La proporción que se siente esperanzada cayó del 27% al 18%. La proporción que se siente enojada aumentó del 22% al 31%. Esto está sucediendo a pesar de que alrededor de la mitad de la Generación Z utiliza IA ya sea a diario o semanalmente.
Zach Hrynowski, investigador senior de educación de Gallup, atribuyó la creciente ira a que la IA está oscureciendo las perspectivas para los trabajadores de nivel inicial, señalando que los miembros más antiguos de la Generación Z, aquellos más expuestos al mercado laboral, son los más enojados.
En cuanto a la regulación, la desconexión es geográficamente notable. EE. UU. reportó la menor confianza en su propio gobierno para regular la IA de cualquier país encuestado, con un 31%. Singapur ocupó el primer lugar, con un 81%.
A nivel global, el 41% de los estadounidenses dijo que la regulación federal de la IA no sería suficiente, mientras que solo el 27% dijo que iría demasiado lejos. La UE es considerada más confiable que EE. UU. o China para regular la IA de manera efectiva, según una encuesta separada de Pew en 25 países.
El informe también documenta la brecha entre los logros técnicos de la IA y sus costos sociales. La IA alcanzó al 53% de la población más rápido que el ordenador personal o Internet. Los incidentes documentados de IA, definidos como daños o casi daños de sistemas de IA desplegados, alcanzaron los 362 en 2025, frente a los 233 en 2024, ya que el 88% de las organizaciones ahora informan que utilizan IA.
La huella ambiental está creciendo en consecuencia: se estima que el entrenamiento de Grok 4 de xAI ha producido más de 72,000 toneladas de CO₂, y se dice que el agua requerida para las cargas de trabajo de inferencia de GPT-4o es suficiente para sustentar a 12 millones de personas.

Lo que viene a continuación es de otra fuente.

(* ===== verification/Lists.v ===== *)
(** * Intrusive circular lists (lib/libnc/set/list.c, include/set/list.h)

    A [list_t] is a pair of pointers embedded in another object.  The memory
    that holds the [list_t] objects is a finite map from their addresses to
    their two fields; reading through a pointer to no object is undefined
    behaviour and is the value [None] of every operation.

    [rings] is the abstract view: every guard with the sequence of entries
    chained behind it.  [rep] relates the two, and every operation on pointers
    is shown to implement the operation on rings.  Clients (the scheduler, the
    IPC ports, the slab allocator, the block cache) are written against the
    class [ListOps] and reasoned about on rings. *)

From S2P Require Import Prelude.

Record list_t (loc : Type) := Link { next : loc; prev : loc }.
Arguments Link {loc}.
Arguments next {loc}.
Arguments prev {loc}.

(** ** The operations on pointers *)

Section Pointers.
Context {loc : Type} `{Countable loc}.
Implicit Types h : gmap loc (list_t loc).
Implicit Types e g p q : loc.

Definition set_next h p v : option (gmap loc (list_t loc)) :=
  l ← h !! p; Some (<[p := Link v (prev l)]> h).

Definition set_prev h p v : option (gmap loc (list_t loc)) :=
  l ← h !! p; Some (<[p := Link (next l) v]> h).

Definition list_next h e : option loc := next <$> h !! e.
Lemma add_block_spec s g Q es bs live :
  slab_at s Q es bs live -> ps_ok bsz g -> list_to_set bs ⊆ ps_live bsz g -> block_size s = bsz ->
  exists b s' g', slab_add_block s g = Some (b, s', g') /\ ps_ok bsz g' /\ same_params s s' /\
    (b = 0 /\ s' = s /\ ps_live bsz g' = ps_live bsz g \/
     b ≠ 0 /\ b ∉ ps_live bsz g /\ ps_live bsz g' = {[b]} ∪ ps_live bsz g /\
     exists Q', slab_at s' Q' (es ++ [b]) (bs ++ [b]) live).
Proof.
  intros HA Hg Hsub Hbz. pose proof (sa_params _ _ _ _ _ HA) as HP. unfold slab_add_block.
  destruct (sa_bn _ _ _ _ _ HA) as [Ebn Hmax]. pose proof (pm_max _ HP) as Hmx.
  destruct (Z.leb_spec (max_block s) (block_num s)) as [Hfull|Hroom].
  { exists 0, s, g. split_and!; try done. by left. }
  destruct (ps_alloc_law g Hg) as (b & g' & -> & Hg' & Hb). cbn [mbind option_bind].
  destruct Hb as [[-> Hl]|(Hnew & Hal & Hpos & Hend & Hl)].
  { exists 0, s, g'. split_and!; try done. by left. }
  rewrite (proj2 (Z.eqb_neq b 0)) by lia. rewrite <- Hbz in Hal, Hend.
  assert (Hnb : b ∉ bs) by (intros Hin; apply Hnew, Hsub; set_solver).
  assert (Hne : b ∉ es) by (intros Hin; by apply Hnb, (sa_sub _ _ _ _ _ HA)).
  pose proof (sa_links _ _ _ _ _ HA) as HQ. pose proof (sa_es _ _ _ _ _ HA) as Hes. pose proof (sa_bs _ _ _ _ _ HA) as Hbs.
  destruct (q_enqueue _ _ _ HQ SEmpties b es Hes) as (h1 & E1 & HQ1); [eapply off_block; [done|by left]|].
  change (list_enqueue (links s) SEmpties (BEmpties b)) with (ring_append (links s) SEmpties (link_of SEmpties b)).
  rewrite E1. cbn [mbind option_bind].
  destruct (q_enqueue _ _ _ HQ1 SBlocks b bs) as (h2 & E2 & HQ2).
  { by rewrite lookup_insert_ne. }
  { intros g2 l2. destruct (decide (g2 = SEmpties)) as [->|]; [done|]. rewrite lookup_insert_ne by done.
    intros H2 E. eapply (off_block _ _ _ _ _ HA SBlocks b); [by right|done|done]. }
  change (list_enqueue h1 SBlocks (BBlocks b)) with (ring_append h1 SBlocks (link_of SBlocks b)).
  rewrite E2. cbn [mbind option_bind].
  assert (HnE : Q !! BEntries b = None).
  { destruct (Q !! BEntries b) as [l|] eqn:E; [|done]. by apply (sa_entries _ _ _ _ _ HA) in E as [? _]. }
  destruct (q_initialize _ _ _ HQ2 (BEntries b) eq_refl) as (h3 & E3 & HQ3).
  { left. by rewrite !lookup_insert_ne. }
  change (op_initialize h2 (BEntries b)) with (ring_initialize h2 (BEntries b)). rewrite E3. cbn [mbind option_bind].
  pose proof (pm_fits _ HP) as Hfit. pose proof (pm_per _ HP) as Hper. pose proof (pm_unit _ HP) as Hunit.
  unfold sizeof_slab_block_t, sizeof_slab_entry_t in *.
  rewrite (pm_offset _ HP), Z.add_0_r, (u32_small (b + 32)) by (unfold is_u32; nia).
  assert (Hlist : (λ i, b + 32 + i * unit_size s) <$> seqZ 0 (Z.of_nat (Z.to_nat (entries_per_block s))) = slots s b).
  { unfold slots, sizeof_slab_block_t. by rewrite Z2Nat.id by lia. }
  set (Q3 := <[BEntries b := []]> (<[SBlocks := bs ++ [b]]> (<[SEmpties := es ++ [b]]> Q))) in HQ3.
  destruct (add_entries_spec (Z.to_nat (entries_per_block s)) b (unit_size s) h3 Q3 [] (b + 32) HQ3)
    as (h4 & E4 & HQ4); [apply lookup_insert_eq|lia|lia|nia| |].
  { intros i Hi g2 l2. unfold Q3. destruct (decide (g2 = BEntries b)) as [->|Hg2].
    { rewrite lookup_insert_eq. intros [= <-] _. by apply not_elem_of_nil. }
    rewrite lookup_insert_ne by done. intros H2 E Hin. pose proof (q_dom _ _ _ HQ2 _ _ H2) as Hgd.
    destruct g2 as [| | | |b'|]; try done.
    rewrite !lookup_insert_ne in H2 by done. destruct (sa_entries _ _ _ _ _ HA b' l2 H2) as [Hb' Hs].
      apply Hs in Hin. destruct (sa_block _ _ _ _ _ HA b' Hb') as (? & ? & ?).
      assert (Hi' : b + 32 + i * unit_size s ∈ slots s b).
      { rewrite <- Hlist. apply list_elem_of_fmap. exists i. split; [done|]. apply elem_of_seqZ. lia. }
      assert (b' = b); [|congruence].
      by rewrite <- (slot_block s b' _ HP ltac:(done) ltac:(done) ltac:(done) Hin), (slot_block s b _ HP). }
  rewrite E4. cbn [mbind option_bind]. rewrite Hlist in HQ4. cbn [app] in HQ4. unfold Q3 in HQ4.
  rewrite insert_insert_eq in HQ4.
  eexists b, _, g'. split; [done|]. split; [done|]. split; [done|]. right. split; [lia|]. split; [done|].
  split; [done|]. eexists. by apply grow_at.
Qed.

El informe señala, con cierta ironía, que a pesar del rápido avance de la IA, los mejores modelos de frontera aún leen relojes analógicos correctamente solo alrededor del 50% del tiempo, en comparación con aproximadamente el 90% para los humanos no especializados.
El informe de Stanford reconoce sus propias limitaciones: está financiado por Google, OpenAI y otros, y fue producido con la asistencia de ChatGPT y Claude.
Su hallazgo de que “la IA Responsable no está manteniendo el ritmo con la capacidad de la IA, con los estándares de seguridad rezagados y los incidentes aumentando drásticamente” se presenta como una crítica implícita a las mismas organizaciones que ayudaron a financiar su publicación.